▶ _Exercise aim_: Match on the string "raises" in the entries below and return every matching line.

▶ _Input_:
Arguments PrintOpening {Session} url.
Arguments PrintFinished {Session}.
Arguments PrintSessionError {Session} exc.
Arguments PrintClosed {Session}.

End ContextManager.

(* ================================================================= *)
(** ** Callables and blocks used as test inputs *)

Module Fixtures.

(** A callable that counts its invocations in its state, raises [e] on the
    first [k] of them and returns [v] from then on. *)
Definition flaky {R} (k : nat) (e : exn) (v : R) (_ : unit) (n : nat)
    : Outcome R * nat :=
  (if (n <? k)%nat then Raise e else Return v, Datatypes.S n).

(** A callable that raises [e] on every invocation. *)
Definition failing {R} (e : exn) (_ : unit) (n : nat) : Outcome R * nat :=
  (Raise e, Datatypes.S n).

(** The error of the notebook's [cube]. *)
Definition random_error : exn :=
  mk_exn ValueError "Random error during calculation!"%string.

(** What a Ctrl-C during the call raises. *)
Definition interrupt : exn := mk_exn KeyboardInterrupt ""%string.


(** The coroutine [cube] of the notebook's logging example; its state counts
    the times it ran. *)
Definition cube (number : Z) (ran : nat) : Outcome Z * nat :=
  (Return (number * number * number)%Z, Datatypes.S ran).

(** A coroutine that raises [e]. *)
Definition broken (e : exn) (number : Z) (ran : nat) : Outcome Z * nat :=
  (Raise e, Datatypes.S ran).

(** Equality of empty argument lists. *)
Definition unit_eq_dec (a b : unit) : {a = b} + {a <> b} :=
  match a, b with tt, tt => left eq_refl end.

(** A database, a file system and a network that answer, and ones that do
    not.  Handles are named by the path or URL they were opened for. *)
Definition connect_ok (db_path : string) : Outcome string := Return db_path.

Definition locked : exn :=
  mk_exn sqlite3_OperationalError "database is locked"%string.

Definition connect_fails (db_path : string) : Outcome string := Raise locked.

Definition commit_ok (conn : string) : Outcome unit := Return tt.

Definition open_ok (path mode : string) : Outcome string := Return path.

Definition not_found : exn := mk_exn OSError "No such file or directory"%string.

Definition open_fails (path mode : string) : Outcome string :=
  Raise not_found.

Definition get_ok (session : nat) (url : string) : Outcome string :=
  Return url.

Definition invalid_url : exn :=
  mk_exn aiohttp_InvalidUrlClientError "/data"%string.

Definition get_fails (session : nat) (url : string) : Outcome string :=
  Raise invalid_url.

(** A failure of the block that is no database error. *)
Definition bad_value : exn := mk_exn ValueError "bad value"%string.

End Fixtures.

(* ================================================================= *)
(** * Properties *)

Import Decorators ContextManager.

(** Unfolding the monad. *)
Ltac py_unfold :=
  unfold bind, ret, raise, try_except, try_finally, when, emit, on_data,
    modify, get, raise_obj, if_truthy in *.

(* ================================================================= *)
(** ** [retry] *)

Section RetryFacts.

Local Open Scope Z_scope.

Variables (Args R S Delay : Type).
Variable sleep : Delay -> Outcome unit.
Variables (tries : Z) (delay : Delay).
Variable func : Args -> S -> Outcome R * S.
Variable args : Args.

Lemma attempts_return : forall attempt todo last s tr v s',
  func args s = (Return v, s') ->
  attempts sleep tries delay func args (attempt :: todo) last (s, tr)
  = (Return v, (s', tr ++ [Call args])).
Proof.
  intros attempt todo last s tr v s' Hf.
  cbn [attempts]. unfold call. py_unfold. cbn. rewrite Hf. reflexivity.
Qed.

Lemma attempts_not_caught : forall attempt todo last s tr e s',
  func args s = (Raise e, s') ->
  isinstance e Exception = false ->
  attempts sleep tries delay func args (attempt :: todo) last (s, tr)
  = (Raise e, (s', tr ++ [Call args])).
Proof.
  intros attempt todo last s tr e s' Hf He.
  cbn [attempts]. unfold call. py_unfold. cbn. rewrite Hf, He. reflexivity.
Qed.

(** A caught failure: the report, then the wait unless this is the final
    attempt, then the next attempt unless [sleep] raises. *)
Lemma attempts_caught_any : forall attempt todo last s tr e s',
  func args s = (Raise e, s') ->
  isinstance e Exception = true ->
  attempts sleep tries delay func args (attempt :: todo) last (s, tr)
  = if attempt <? tries - 1 then
      match sleep delay with
      | Return _ =>
          attempts sleep tries delay func args todo (Some e)
            (s', tr ++ [Call args;
                        PrintFailed
                          (mk_AttemptFailed (attempt + 1) tries (exn_msg e));
                        Sleep delay])
      | Raise es =>
          (Raise es,
           (s', tr ++ [Call args;
                       PrintFailed
                         (mk_AttemptFailed (attempt + 1) tries (exn_msg e));
                       Sleep delay]))
      end
    else
      attempts sleep tries delay func args todo (Some e)
        (s', tr ++ [Call args;
                    PrintFailed
                      (mk_AttemptFailed (attempt + 1) tries (exn_msg e))]).
Proof.
  intros attempt todo last s tr e s' Hf He.
  cbn [attempts]. unfold call. py_unfold. cbn. rewrite Hf, He.
  destruct (attempt <? tries - 1); cbn; [|now rewrite <- app_assoc].
  destruct (sleep delay) as [[]|es]; cbn; rewrite <- !app_assoc; reflexivity.
Qed.

(** From here on [time.sleep] accepts the delay. *)
Hypothesis sleep_ok : sleep delay = Return tt.

Lemma attempts_caught : forall attempt todo last s tr e s',
  func args s = (Raise e, s') ->
  isinstance e Exception = true ->
  attempts sleep tries delay func args (attempt :: todo) last (s, tr)
  = attempts sleep tries delay func args todo (Some e)
      (s', tr ++ [Call args;
                  PrintFailed
                    (mk_AttemptFailed (attempt + 1) tries (exn_msg e))]
              ++ (if attempt <? tries - 1 then [Sleep delay] else [])).
Proof.
  intros attempt todo last s tr e s' Hf He.
  erewrite attempts_caught_any by eassumption. rewrite sleep_ok.
  destruct (attempt <? tries - 1); cbn; rewrite <- ?app_assoc; reflexivity.
Qed.

(** Some attempt succeeds after the failures [es]. *)
Lemma attempts_run_success : forall es a n last s0 s tr v s',
  fails_run func args s0 es s ->
  func args s = (Return v, s') ->
  (List.length es < n)%nat ->
  Z.of_nat a + Z.of_nat n <= tries ->
  attempts sleep tries delay func args (map Z.of_nat (seq a n)) last (s0, tr)
  = (Return v,
     (s', tr ++ waited_failures tries delay args (Z.of_nat a) es
             ++ [Call args])).
Proof.
  induction es as [|e es IH]; intros a n last s0 s tr v s' Hrun Hok Hlen Hle;
    (destruct n as [|n]; cbn [List.length] in Hlen; [lia|]);
    inversion Hrun; subst; cbn [seq map].
  - now apply attempts_return.
  - erewrite attempts_caught by eassumption.
    replace (Z.of_nat a <? tries - 1) with true
      by (symmetry; apply Z.ltb_lt; lia).
    erewrite IH; [|eassumption|eassumption|lia|lia].
    cbn [waited_failures]. rewrite Nat2Z.inj_succ, <- Z.add_1_r.
    now rewrite <- !app_assoc.
Qed.
Lemma respond_apply summary notes ctx edits sb sb1 previews effective :
  previewLoop edits [] [] sb = (sb1, Ok (previews, effective)) ->
  effective <> [] ->
  respond apply summary notes ctx edits sb
  = (sandboxAfter effective sb1,
     let applied := succeededPaths (applyOutcomes effective sb1) in
     let failed := failures (applyOutcomes effective sb1) in
     if Nat.eqb (length applied) 0
     then ErrorResponse (str "No edits were applied") 500
     else ApplyResponse
            (if truthy summary then summary
             else str "Applied " ++ showNat (length applied)
                  ++ str " file edit" ++ plural (length applied))
            notes applied failed previews ctx).
Proof.
  intros Hpv Hne. unfold Orchestrator.respond, Orchestrator.respondTry.
  destruct edits as [|e rest].
  { simpl in Hpv. unfold ret in Hpv. congruence. }
  cbn [length Nat.eqb]. unfold bind at 1. rewrite Hpv. cbn [fst snd].
  destruct effective as [|e' rest']; [done|].
  cbn [length Nat.eqb]. unfold bind at 1.
  rewrite applyLoop_outcomes. cbn [fst snd app].
  by destruct (length (succeededPaths _) =? 0)%nat.
Qed.
(** X14.  Among the field errors [handleSubmit] sets, the one for the title
    is never 'Title is required' and the one for the content is never
    'Content is required': a later issue of the same field overwrites them,
    so an empty title shows 'Title must be at least 3 characters' and an
    empty content the message of the ten-character rule. *)
Theorem required_messages_never_shown isAuthenticated id title content errors :
  PostForm.handleSubmit isAuthenticated id title content = PostForm.Invalid errors →
  errors !! "title" ≠ Some "Title is required"
  ∧ errors !! "content" ≠ Some "Content is required"
  ∧ (title = "" → errors !! "title" = Some "Title must be at least 3 characters")
  ∧ (content = "" →
     errors !! "content"
     = Some "Content must be at least 10 characters (excluding HTML tags)").
Proof.
  assert (content = "" → String.length (Js.trim (postSchemas.stripTags content)) = 0%nat)
    as Hempty by (by intros ->).
  assert (title = "" → String.length title = 0%nat) as Htitle by (by intros ->).
  assert ((String.length content < 1)%nat
          → String.length (Js.trim (postSchemas.stripTags content)) = 0%nat) as Hshort
    by (destruct content; simpl; [done|lia]).
  unfold PostForm.handleSubmit.
  destruct isAuthenticated; simpl; [|done].
  destruct (zod.safeParse title content) as [|e l] eqn:Hparse;
    [by destruct (Js.truthy id)|].
  intros [= <-]. rewrite <- Hparse. clear Hparse.
  unfold zod.safeParse, zod.title_issues, zod.content_issues.
  repeat case_bool_decide; try lia; simpl; unfold PostForm.fieldErrors; simpl.
  all: split_and!.
  all: try (intros Hz; first [specialize (Htitle Hz)|specialize (Hempty Hz)]; try lia).
  all: vm_compute; first [reflexivity | intros ?; discriminate].
Qed.

Lemma form_request_body caller id title content :
  body (form_request caller id title content) !! "title" = Some title
  ∧ body (form_request caller id title content) !! "content" = Some content.
Proof.
  unfold form_request, request. simpl. split.
  - apply lookup_insert_eq.
  - rewrite lookup_insert_ne by done. apply lookup_insert_eq.
Qed.

Lemma handleSubmit_sent_inv isAuthenticated id title content :
  PostForm.handleSubmit isAuthenticated id title content
  = (if Js.truthy id then PostForm.Update (str id) title content
     else PostForm.Create title content) →
  zod.safeParse title content = [].
Proof.
  unfold PostForm.handleSubmit. destruct isAuthenticated; simpl.
  - destruct (zod.safeParse title content); [done|]. by destruct (Js.truthy id).
  - by destruct (Js.truthy id).
Qed.

(** X15.  A form that [handleSubmit] sends as a create is answered 201 by
    the server unless its title is all white space, in which case it is
    answered 400: the form's schema does not trim the title, and the
    content it lets through is never refused. *)
Theorem sent_form_is_created_unless_title_blank env db caller title content :
  posts db !! freshId env = None →
  PostForm.handleSubmit true None title content = PostForm.Create title content →
  ∃ res db',
    postController.createPost (form_request caller "" title content) env db
    = (Return res, db')
    ∧ (Js.blank title = false → status res = 201%nat)
    ∧ (Js.blank title = true →
       res = {| status := 400;
                json := failure "Post validation failed: title: Please provide a title" |}).
Proof.
  intros Hfresh Hsent.
  apply (handleSubmit_sent_inv true None) in Hsent. apply safeParse_nil in Hsent
    as [Htitle Hcontent].
  assert (title ≠ "") as Ht0 by (intros ->; simpl in Htitle; lia).
  assert (content ≠ "") as Hc0 by (intros ->; simpl in Hcontent; lia).
  destruct (form_request_body caller "" title content) as [Hbt Hbc].
  unfold postController.createPost, try_catch, mbind, M_bind, bind.
  cbv zeta. rewrite Hbt, Hbc.
  assert (Js.truthy (Some title) = true) as -> by (by destruct title).
  assert (Js.truthy (Some content) = true) as -> by (by destruct content).
  cbn [negb orb str default].
  destruct (Js.blank title) eqn:Hblank.
  - apply trim_empty in Hblank. run. unfold PostModel.set_title.
    rewrite (validate_blank_title _ _ Hblank Hc0). simpl.
    eexists _, _. split; [done|]. by split.
  - assert (Js.trim title ≠ "") as Hb
      by (intros Hb; apply trim_empty in Hb; congruence).
    run. unfold PostModel.set_title. rewrite (validate_ok _ _ Hb Hc0). simpl.
    rewrite Hfresh. simpl. eexists _, _. split; [done|]. by split.
Qed.

(** ** Stripping tags *)

Lemma lacks_app a s b :
  lacks a (s +:+ String b "") = lacks a s && negb (Ascii.eqb a b).
Proof.
  induction s as [|c s IH]; simpl.
  - by rewrite andb_true_r.
  - rewrite IH. by rewrite andb_assoc.
Qed.

Lemma app_snoc h a s : (h +:+ String a "") +:+ s = h +:+ String a s.
Proof. induction h as [|b h IH]; [done|]. exact (f_equal (String b) IH). Qed.

Lemma strip_from_held_open h s :
  lacks ">" s = true → postSchemas.strip_from (Some h) s = h +:+ s.
Proof.
  revert h. induction s as [|a s IH]; intros h Hs.
  - simpl. induction h as [|b h IHh]; [done|]. exact (f_equal (String b) IHh).
  - change (negb (Ascii.eqb ">" a) && lacks ">" s = true) in Hs.
    apply andb_true_iff in Hs as [Ha Hs]. rewrite Ascii.eqb_sym in Ha.
    change (postSchemas.strip_from (Some h) (String a s))
      with (if Ascii.eqb a ">" then postSchemas.strip_from None s
            else postSchemas.strip_from (Some (h +:+ String a "")) s).
    destruct (Ascii.eqb a ">"); [done|]. rewrite (IH _ Hs). apply app_snoc.
Qed.

Lemma stripTags_idempotent_gen s :
  postSchemas.strip_from None (postSchemas.strip_from None s)
  = postSchemas.strip_from None s
  ∧ ∀ u, lacks ">" u = true →
         postSchemas.strip_from None (postSchemas.strip_from (Some (String "<" u)) s)
         = postSchemas.strip_from (Some (String "<" u)) s.
Proof.
  induction s as [|a s [IHn IHs]]; split.
  - done.
  - intros u Hu. simpl. by apply strip_from_held_open.
  - simpl. destruct (Ascii.eqb a "<") eqn:Ha.
    + by apply (IHs "").
    + simpl. by rewrite Ha, IHn.
  - intros u Hu.
    change (postSchemas.strip_from (Some (String "<" u)) (String a s))
      with (if Ascii.eqb a ">" then postSchemas.strip_from None s
            else postSchemas.strip_from (Some (String "<" (u +:+ String a ""))) s).
    destruct (Ascii.eqb a ">") eqn:Ha; [done|].
    apply (IHs (u +:+ String a "")). rewrite lacks_app, Hu.
    rewrite Ascii.eqb_sym. by rewrite Ha.
Qed.

(** X16.  Stripping tags leaves nothing to strip: applied to its own result
    it changes nothing. *)
Theorem stripTags_idempotent s :
  postSchemas.stripTags (postSchemas.stripTags s) = postSchemas.stripTags s.
Proof.
  unfold postSchemas.stripTags.
  destruct (stripTags_idempotent_gen s) as [Hplain _]. exact Hplain.
Qed.

(** ** The page of a post *)

(** X17.  For a post as GET returns it, with its author populated, the
    page takes the logged-in user for the owner exactly when the guard
    would let that user's request on the post through; without a user it
    takes nobody for the owner; and when the author could not be populated
    the test itself throws for every logged-in user. *)
Theorem isOwner_agrees_with_guard env db req k p user :
  castObjectId (params_id req) = Some k →
  posts db !! k = Some p →
  let shown := PostModel.populated (users db) (k, p) in
  (is_Some (users db !! Post.authorId p) →
     PostView.isOwner (Some user) (Some shown) = Some true
     ↔ ∃ req', (authorize (as_caller req (PostView.id user)) env db).1
               = Return (Next req'))
  ∧ (users db !! Post.authorId p = None →
     PostView.isOwner (Some user) (Some shown) = None)
  ∧ PostView.isOwner None (Some shown) = Some false.
Proof.
  intros Hc Hp shown. split_and!; [|by intros Hnone; simpl; rewrite Hnone|done].
  intros [u Hu]. unfold PostView.isOwner. simpl. rewrite Hu. simpl.
  destruct (decide (Post.authorId p = PostView.id user)) as [Ho|Ho].
  - rewrite (authorize_owner env db (as_caller req (PostView.id user)) k p Hc Hp Ho).
    rewrite bool_decide_eq_true_2 by done. simpl.
    split; [intros _; by eexists|done].
  - rewrite (authorize_stranger env db (as_caller req (PostView.id user)) k p Hc Hp Ho).
    rewrite bool_decide_eq_false_2 by congruence. simpl.
    split; [done|by intros [? ?]].
Qed.

(** ** Ownership over time *)

Lemma delete_subset (ps : gmap string Post.doc) k j p :
  delete k ps !! j = Some p → ps !! j = Some p.
Proof. intros Hj. by apply lookup_delete_Some in Hj as [_ Hj]. Qed.

(** X18.  Whatever is requested on whichever of the five routes, a post
    that is stored before and after has the same [authorId] and the same
    [createdAt]. *)
Theorem routes_never_change_owner route env db req k p p' :
  route ∈ routes →
  posts db !! k = Some p →
  posts (route req env db).2 !! k = Some p' →
  Post.authorId p' = Post.authorId p ∧ Post.createdAt p' = Post.createdAt p.
Proof.
  unfold routes. intros Hroute Hp Hp'.
  repeat (apply elem_of_cons in Hroute as [->|Hroute]).
  - rewrite get_all_posts in Hp'. by simplify_eq.
  - rewrite get_one_posts in Hp'. by simplify_eq.
  - destruct (create_posts env db req) as [Heq|(Hfresh & _ & _ & Heq)];
      rewrite Heq in Hp'; [by simplify_eq|].
    destruct (decide (freshId env = k)) as [Hk|Hne];
      [unfold ObjectId in *; rewrite Hk in Hfresh; congruence|].
    rewrite lookup_insert_ne in Hp' by done. by simplify_eq.
  - destruct (put_posts env db req) as [Heq|(j & q & _ & Hq & _ & _ & _ & Heq)];
      rewrite Heq in Hp'; [by simplify_eq|].
    destruct (decide (j = k)) as [->|Hne].
    + rewrite lookup_insert_eq in Hp'. unfold ObjectId in *. by simplify_eq.
    + rewrite lookup_insert_ne in Hp' by done. by simplify_eq.
  - destruct (delete_posts env db req) as [Heq|[j Heq]]; rewrite Heq in Hp'.
    + by simplify_eq.
    + apply delete_subset in Hp'. by simplify_eq.
  - by apply elem_of_nil in Hroute.
Qed.

(** ** The further statements at the sample data *)

Lemma sample_db_well_formed : well_formed_posts sample_db.
Proof.
  intros k p Hk.
  change (({[first_post := alices_post]} : gmap string Post.doc) !! k = Some p) in Hk.
  apply lookup_singleton_Some in Hk as [_ <-]. by vm_compute.
Qed.

(** Alice's request on her post passes the guard. *)
Lemma authorize_passes_iff_owner_witness :
  ∃ req', (authorize (request first_post alice []) sample_env sample_db).1
          = Return (Next req').
Proof.
  destruct (authorize_passes_iff_owner sample_env sample_db (request first_post alice []))
    as (h & db' & Hrun & _ & _ & Hiff & _).
  destruct (proj2 Hiff) as [req' Hnext].
  - exists first_post, alices_post. split_and!; reflexivity.
  - exists req'. by rewrite Hrun, Hnext.
Defined.

(** Alice's update of her post is answered 200. *)
Lemma put_writes_only_on_200_witness :
  ∃ res db',
    router.put (form_request alice first_post "New" "Text") sample_env sample_db
    = (Return res, db')
    ∧ status res = 200%nat.
Proof.
  destruct (put_writes_only_on_200 sample_env sample_db
              (form_request alice first_post "New" "Text"))
    as (res & db' & Hrun & _ & H200 & _).
  exists res, db'. split; [exact Hrun|]. apply H200.
  exists first_post, alices_post. split_and!; try reflexivity; by vm_compute.
Defined.

(** Alice's delete of her post is answered 200 and the post is gone. *)
Lemma delete_removes_exactly_the_post_witness :
  ∃ res db',
    router.delete (request first_post alice []) sample_env sample_db = (Return res, db')
    ∧ status res = 200%nat.
Proof.
  destruct (delete_removes_exactly_the_post sample_env sample_db
              (request first_post alice []))
    as (res & db' & Hrun & _ & H200 & _).
  exists res, db'. split; [exact Hrun|]. apply H200.
  exists first_post, alices_post. split_and!; reflexivity.
Defined.

(** After Alice's delete, Bob's GET of the post is answered 404. *)
Lemma deleted_post_is_gone_witness :
  let out := router.delete (request first_post alice []) sample_env sample_db in
  (router.get_one (request first_post bob []) sample_env out.2).1 = Return not_found.
Proof.
  intros out.
  assert (router.delete (request first_post alice []) sample_env sample_db
          = (Return (response out), out.2)) as Hrun by (vm_compute; reflexivity).
  assert (status (response out) = 200%nat) as Hstatus by reflexivity.
  exact (proj1 (deleted_post_is_gone sample_env sample_db _ _ _ Hrun Hstatus
                  sample_env (request first_post bob []) eq_refl)).
Defined.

▶ _Response to the exercise_:
(** A callable that counts its invocations in its state, raises [e] on the
(** A callable that raises [e] on every invocation. *)
(** What a Ctrl-C during the call raises. *)
(** A coroutine that raises [e]. *)
    attempt, then the next attempt unless [sleep] raises. *)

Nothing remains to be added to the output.